[Assignment]
Reply solely with the number of lines, in the records underneath, that include the word "error".

[Task data]
(* ===== verification/LogWriter.v ===== *)
(** * The output of a command as messages (go/executor/executor.go, logChanWriter)

    Commands write their output in pieces of any size; [logChanWriter] gives the pipe one
    message per line. *)

From S2P Require Import Prelude GoStrings GoState Response NormalStmt.

Local Open Scope nat_scope.

Record logChanWriter := mkLogChanWriter { log_buf : string; prev : string }.

Definition newline : string := char1 (of_byte 10).

(** [bytes.Buffer.ReadString('\n')]: the line, the rest of the buffer, and whether there was a
    line; without one it gives all that is left. *)
Definition ReadString (s : string) : string * string * bool :=
  match Index s newline with
  | Some n => (str_take (S n) s, str_drop (S n) s, true)
  | None => (s, ""%string, false)
  end.

Section writer.
Context `{Session D}.
Notation W := (logChanWriter * D)%type.

Definition on_log (f : logChanWriter → logChanWriter) : st W unit := λ '(w, d), (Ok tt, (f w, d)).
(** [cw.wr.Write] *)
Definition to_pipe (m : message) : st W (unit + error) := λ '(w, d),
  let '(r, d) := attempt (WriteItem m) d in (r, (w, d)).

(** Each round but the last takes a line from the buffer. *)
Fixpoint log_loop (fuel n : nat) : st W (nat * option error) :=
  match fuel with
  | O => lift NoFuel
  | S fuel =>
    '(cw, _) ← get;
    let '(line, rest, found) := ReadString (log_buf cw) in
    let p := (prev cw +:+ line)%string in
    on_log (λ _, mkLogChanWriter rest p) ≫= λ _,
    if negb found then mret (n, None) else
    e ← to_pipe (MText p);
    match e with
    | inr e => mret (str_len p, Some e)
    | inl _ => on_log (λ cw, mkLogChanWriter (log_buf cw) "") ≫= λ _, log_loop fuel n
    end
  end.
Definition log_Write (p : string) : st W (nat * option error) :=
  on_log (λ cw, mkLogChanWriter (log_buf cw +:+ p) (prev cw)) ≫= λ _,
  '(cw, _) ← get;
  log_loop (str_len (log_buf cw) + 1) (str_len p).

(** The error of the pipe is not looked at. *)
Definition log_Close : st W unit :=
  '(cw, _) ← get;
  if decide (0 < str_len (prev cw)) then
    to_pipe (MText (prev cw)) ≫= λ _, on_log (λ cw, mkLogChanWriter (log_buf cw) "")
  else mret tt.

(** A command's output: some writes, then [Close]; a command whose output cannot be written
    gets the error. *)
Definition log_output : list string → st W unit :=
  eachS (λ p, '(_, e) ← log_Write p; match e with Some e => fail e | None => mret tt end).
End writer.

(** ** The lines of a text *)

(** The lines of [acc ++ s] that end in [s], and what is left behind the last of them. *)
Fixpoint complete (acc s : string) : list string * string :=
  match s with
  | EmptyString => ([], acc)
  | String c s =>
    let acc := (acc +:+ char1 c)%string in
    if decide (c = of_byte 10) then let '(ls, r) := complete "" s in (acc :: ls, r) else complete acc s
  end.
Definition lines (s : string) : list string :=
  let '(ls, r) := complete "" s in ls ++ if decide (r = ""%string) then [] else [r].

Lemma complete_app acc s t :
  complete acc (s +:+ t) =
  let '(ls, r) := complete acc s in let '(ls2, r2) := complete r t in (ls ++ ls2, r2).
Proof.
  revert acc. induction s as [|c s IH]; intros acc; cbn [complete String.append].
  - by destruct (complete acc t).
  - case_decide; [|apply IH]. rewrite IH. destruct (complete "" s) as [ls r]. by destruct (complete r t).
Qed.

Lemma complete_concat acc s : let '(ls, r) := complete acc s in (str_concat ls +:+ r = acc +:+ s)%string.
Proof.
  revert acc. induction s as [|c s IH]; intros acc; cbn [complete].
  - by rewrite str_app_nil_r.
  - case_decide.
    + specialize (IH ""%string). destruct (complete "" s) as [ls r]. rewrite str_concat_cons, <- str_app_assoc, IH.
      cbn. by rewrite <- str_app_assoc.
    + specialize (IH (acc +:+ char1 c)%string). destruct (complete (acc +:+ char1 c) s) as [ls r]. rewrite IH.
      by rewrite <- str_app_assoc.
Qed.

Lemma ReadString_complete acc s :
  let '(line, rest, found) := ReadString s in
  if found then str_len rest < str_len s ∧
    complete acc s = (let '(ls, r) := complete "" rest in ((acc +:+ line)%string :: ls, r))
  else line = s ∧ rest = ""%string ∧ complete acc s = ([], (acc +:+ s)%string).
Proof.
  revert acc. unfold ReadString, newline. induction s as [|c s IH]; intros acc; [by cbn; rewrite str_app_nil_r|].
  cbn [Index HasPrefix char1 complete].
  destruct (decide (of_byte 10 = c)) as [<-|Hne].
  - rewrite (decide_True (P := of_byte 10 = of_byte 10)) by done.
    assert (HasPrefix s "" = true) as -> by (by destruct s). cbn [str_take str_drop str_len]. split; [lia|].
    by destruct (complete "" s).
  - rewrite (decide_False (P := c = of_byte 10)) by congruence. cbn [andb].
    specialize (IH (acc +:+ char1 c)%string). unfold char1 in *. destruct (Index s _) as [n|]; cbn [option_map fmap option_fmap].
    + destruct IH as [Hl ->]. change (str_drop (S (S n)) (String c s)) with (str_drop (S n) s).
      change (str_take (S (S n)) (String c s)) with (String c (str_take (S n) s)). cbn [str_len]. split; [lia|].
      destruct (complete "" (str_drop (S n) s)). by rewrite <- str_app_assoc.
    + destruct IH as (_ & _ & ->). split_and!; [done..|]. by rewrite <- str_app_assoc.
Qed.

Section output.
Context `{PipeLog D}.
Notation W := (logChanWriter * D)%type.

Lemma to_pipe_spec m w d : ∃ r d', to_pipe m (w, d) = (Ok r, (w, d')) ∧
  items d' = items d ++ match r with inl _ => [m] | inr _ => [] end ∧
  (is_ok (WriteItem m d).1 = true → r = inl tt).
Proof.
  unfold to_pipe, attempt. destruct (write_logs m d) as (r & d' & Hw & Hf & Hi). rewrite Hw.
  destruct r as [[]|e| |]; try done; eexists _, d'; (split; [reflexivity|]); by rewrite Hi.
Qed.

(** A run of the loop writes the lines that are complete and keeps the rest. *)
Lemma log_loop_spec fuel n b p d r w' d' :
  str_len b < fuel → log_loop fuel n (mkLogChanWriter b p, d) = (r, (w', d')) →
  ∃ k k' e, r = Ok (k, e) ∧ items d' = items d ++ (MText <$> take k' (complete p b).1) ∧
    ((∀ m d, is_ok (WriteItem m d).1 = true) → e = None) ∧
    (e = None → k = n ∧ length (complete p b).1 ≤ k' ∧ w' = mkLogChanWriter "" (complete p b).2) ∧
    (is_Some e → (complete p b).1 !! k' = Some (prev w')).
Proof.
  revert b p d. induction fuel as [|fuel IH]; intros b p d Hf; [lia|]. cbn [log_loop].
  rewrite (st_bind_run get _ _ _ _ eq_refl). cbn [log_buf prev].
  pose proof (ReadString_complete p b) as Hr. destruct (ReadString b) as [[line rest] found].
  rewrite (st_bind_run (on_log _) _ _ tt (mkLogChanWriter rest (p +:+ line), d)) by done.
  destruct found; cbn [negb].
  2: { destruct Hr as (-> & -> & ->). intros [= <- <- <-]. exists n, 0, None. split; [done|].
       rewrite app_nil_r. split; [done|]. split; [done|]. split; [|by intros [? [=]]]. intros _. split; [done|]. split; [cbn; lia|done]. }
  destruct Hr as [Hl ->]. destruct (complete "" rest) as [ls rr] eqn:Hrest.
  destruct (to_pipe_spec (MText (p +:+ line)) (mkLogChanWriter rest (p +:+ line)) d) as (e & d1 & Ht & Hi & Hok).
  rewrite (st_bind_run _ _ _ _ _ Ht). destruct e as [[]|e].
  - rewrite (st_bind_run (on_log _) _ _ tt (mkLogChanWriter rest "", d1)) by done.
    intros (k & k' & e & -> & Hi2 & He & Hk & Hx)%IH; [|lia]. rewrite Hrest in *. cbn in Hk, Hi2. exists k, (S k'), e.
    split; [done|]. split; [by rewrite Hi2, Hi, <- app_assoc|]. split; [exact He|].
    split; [|exact Hx].
    intros (? & ? & ?)%Hk. split; [done|]. split; [cbn; lia|done].
  - intros [= <- <- <-]. exists (str_len (p +:+ line)), 0, (Some e). split; [done|]. split; [by rewrite Hi|].
    split; [|by split]. intros Hall. by specialize (Hok (Hall _ _)).
Qed.

Lemma log_output_spec ps p d r w' d' :
  log_output ps (mkLogChanWriter "" p, d) = (r, (w', d')) →
  fine r ∧ ((∀ m d, is_ok (WriteItem m d).1 = true) → r = Ok tt) ∧
  ∃ k, items d' = items d ++ (MText <$> take k (complete p (str_concat ps)).1) ∧
    (r = Ok tt → length (complete p (str_concat ps)).1 ≤ k ∧ w' = mkLogChanWriter "" (complete p (str_concat ps)).2) ∧
    (r ≠ Ok tt → (complete p (str_concat ps)).1 !! k = Some (prev w')).
Proof.
  unfold log_output. revert p d. induction ps as [|q ps IH]; intros p d; cbn [eachS].
  { intros [= <- <- <-]. split; [done|]. split; [done|]. exists 0. rewrite app_nil_r. split; [done|]. split; [|done]. intros _. by split; [cbn; lia|]. }
  destruct (log_Write q (mkLogChanWriter "" p, d)) as [r1 [w1 d1]] eqn:Hw.
  assert (log_loop (str_len q + 1) (str_len q) (mkLogChanWriter q p, d) = (r1, (w1, d1))) as Hloop by exact Hw.
  apply log_loop_spec in Hloop as (k & k1 & e & -> & Hi & Hall & Hk & Hx); [|lia].
  unfold mbind, st_bind. rewrite Hw. rewrite str_concat_cons, complete_app.
  destruct (complete p q) as [ls1 r1] eqn:Hc1. cbn in Hi, Hk, Hx. destruct e as [e|].
  - intros [= <- <- <-]. split; [done|]. split; [intros Ha; by specialize (Hall Ha)|]. destruct (complete r1 _) as [ls2 r2].
    specialize (Hx ltac:(by eexists)). pose proof (lookup_lt_Some _ _ _ Hx).
    exists k1. split; [cbn; by rewrite take_app_le by lia|]. split; [done|]. intros _. cbn. by rewrite lookup_app_l by lia.
  - destruct (Hk eq_refl) as (-> & Hle & ->). intros (Hf & Ha & k2 & Hi2 & Hk2 & Hx2)%IH.
    split; [exact Hf|]. split; [exact Ha|]. destruct (complete r1 _) as [ls2 r2]. cbn in Hi2, Hk2, Hx2 |- *.
    exists (length ls1 + k2). rewrite take_app_add' by done. split.
    + by rewrite Hi2, Hi, take_ge, fmap_app, <- app_assoc by done.
    + split; [intros [? ->]%Hk2; rewrite length_app; split; [lia|done]|].
      intros Hr. rewrite lookup_app_r by lia. by replace (length ls1 + k2 - length ls1) with k2 by lia; apply Hx2.
Qed.

Lemma log_run_lines (ps : list string) (d d' : D) (r : result unit) (w' : logChanWriter) :
  (log_output ps ≫= λ _, log_Close) (mkLogChanWriter "" "", d) = (r, (w', d')) →
  ∃ k, items d' = items d ++ (MText <$> take k (lines (str_concat ps))) ∧
    (r = Ok tt → length (complete "" (str_concat ps)).1 ≤ k) ∧
    ((∀ m d, is_ok (WriteItem m d).1 = true) → r = Ok tt ∧ length (lines (str_concat ps)) ≤ k).
Proof.
  destruct (log_output ps (mkLogChanWriter "" "", d)) as [r1 [w1 d1]] eqn:Ho. unfold mbind, st_bind. rewrite Ho.
  apply log_output_spec in Ho as (Hf & Ha & k & Hi & Hk & _). unfold lines.
  destruct (complete "" (str_concat ps)) as [ls rest]. cbn in Hi, Hk.
  destruct r1 as [[]|e| |]; try done.
  - destruct (Hk eq_refl) as [Hle ->]. clear Hk. unfold log_Close. rewrite (st_bind_run get _ _ _ _ eq_refl). cbn [prev].
    assert ((0 < str_len rest) ↔ rest ≠ ""%string) as Hlen by (destruct rest; simpl; split; (done || lia)).
    destruct (decide (0 < str_len rest)) as [Hr|Hr].
    + rewrite decide_False by (by apply Hlen).
      destruct (to_pipe_spec (MText rest) (mkLogChanWriter "" rest) d1) as (e & d2 & Ht & Hi2 & Hok).
      rewrite (st_bind_run _ _ _ _ _ Ht). intros [= <- <- <-]. rewrite take_ge in Hi by done.
      destruct e as [[]|e].
      * exists (length ls + 1). rewrite take_ge by (rewrite length_app; simpl; lia). rewrite length_app. cbn. 
        split; [by rewrite Hi2, Hi, fmap_app, <- app_assoc|]. split; [lia|]. intros _. split; [done|lia].
      * exists (length ls). rewrite take_app_length. split; [by rewrite Hi2, Hi, app_nil_r|]. cbn. split; [lia|].
        intros Hall. by specialize (Hok (Hall _ _)).
    + rewrite decide_True by (destruct (decide (rest = ""%string)); [done|by destruct Hr; apply Hlen]).
      intros [= <- <- <-]. exists k. rewrite app_nil_r. split; [done|]. cbn. split; [lia|]. intros _. split; [done|lia].
  - intros [= <- <- <-]. exists (k `min` length ls). rewrite take_app_le by lia. 
    split; [by rewrite Hi, <- take_take, (take_ge ls (length ls))|]. split; [done|]. intros Hall. by specialize (Ha Hall).
Qed.

(** C40: A command's output reaches the pipe line by line, however the command cuts it: the
    messages are the first lines of the whole output; they are all of the lines that have an
    end if no write fails, and the rest of the output follows when the writer is closed.  A pipe
    that takes everything gets all of it. *)
Theorem log_output_lines (ps : list string) (d d' : D) (r : result unit) (w' : logChanWriter) :
  (log_output ps ≫= λ _, log_Close) (mkLogChanWriter "" "", d) = (r, (w', d')) →
  ∃ k, items d' = items d ++ (MText <$> take k (lines (str_concat ps))) ∧
    (r = Ok tt → length (complete "" (str_concat ps)).1 ≤ k) ∧
    ((∀ m d, is_ok (WriteItem m d).1 = true) → r = Ok tt ∧ length (lines (str_concat ps)) ≤ k).
Proof. apply log_run_lines. Qed.

(** Closing behind a write that failed tries the line again. *)
Lemma log_failed_close ps d d1 w1 e :
  log_output ps (mkLogChanWriter "" "", d) = (Fail e, (w1, d1)) →
  ∃ r x k, log_Close (w1, d1) = (r, x) ∧ items x.2 = items d ++ (MText <$> take k (lines (str_concat ps))).
Proof.
  intros (_ & _ & k & Hi & _ & Hx)%log_output_spec. specialize (Hx ltac:(done)). unfold lines.
  destruct (complete "" (str_concat ps)) as [ls rest]. cbn in Hi, Hx. pose proof (lookup_lt_Some _ _ _ Hx).
  unfold log_Close. rewrite (st_bind_run get _ _ _ _ eq_refl). case_decide.
  - destruct (to_pipe_spec (MText (prev w1)) w1 d1) as (r & d2 & Ht & Hi2 & _). rewrite (st_bind_run _ _ _ _ _ Ht).
    eexists _, _, (if r then S k else k). split; [reflexivity|]. cbn [snd]. rewrite Hi2, Hi, <- app_assoc. f_equal.
    destruct r; [|by rewrite app_nil_r, take_app_le by lia]. rewrite take_app_le by lia. by rewrite (take_S_r _ _ _ Hx), fmap_app.
  - eexists _, _, k. split; [reflexivity|]. cbn [snd]. by rewrite Hi, take_app_le by lia.
Qed.

(** A pipe that takes everything. *)
Lemma log_output_lines_all ps d d' r w' :
  (log_output ps ≫= λ _, log_Close) (mkLogChanWriter "" "", d) = (r, (w', d')) →
  (∀ m d, is_ok (WriteItem m d).1 = true) → r = Ok tt ∧ items d' = items d ++ (MText <$> lines (str_concat ps)).
Proof.
  intros (k & Hi & _ & Hall)%log_run_lines Hopen. destruct (Hall Hopen) as [-> Hk]. split; [done|].
  by rewrite Hi, take_ge.
Qed.
End output.

Lemma log_output_lines_witness :
  let nl := newline in
  ∃ k, (((log_output ["a"; "b" +:+ nl +:+ nl; "c"]%string ≫= λ _, log_Close)
           (mkLogChanWriter "" "", [] : list message)).2).2 =
       MText <$> take k ["ab" +:+ nl; nl; "c"]%string.
Proof.
  intros nl.
  destruct (log_output_lines ["a"; "b" +:+ nl +:+ nl; "c"]%string [] [MText ("ab" +:+ nl); MText nl; MText "c"]
    (Ok tt) (mkLogChanWriter "" "")) as (k & Hk & _).
  - vm_compute. reflexivity.
  - exists k. exact Hk.
Defined.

[Expected answer]
5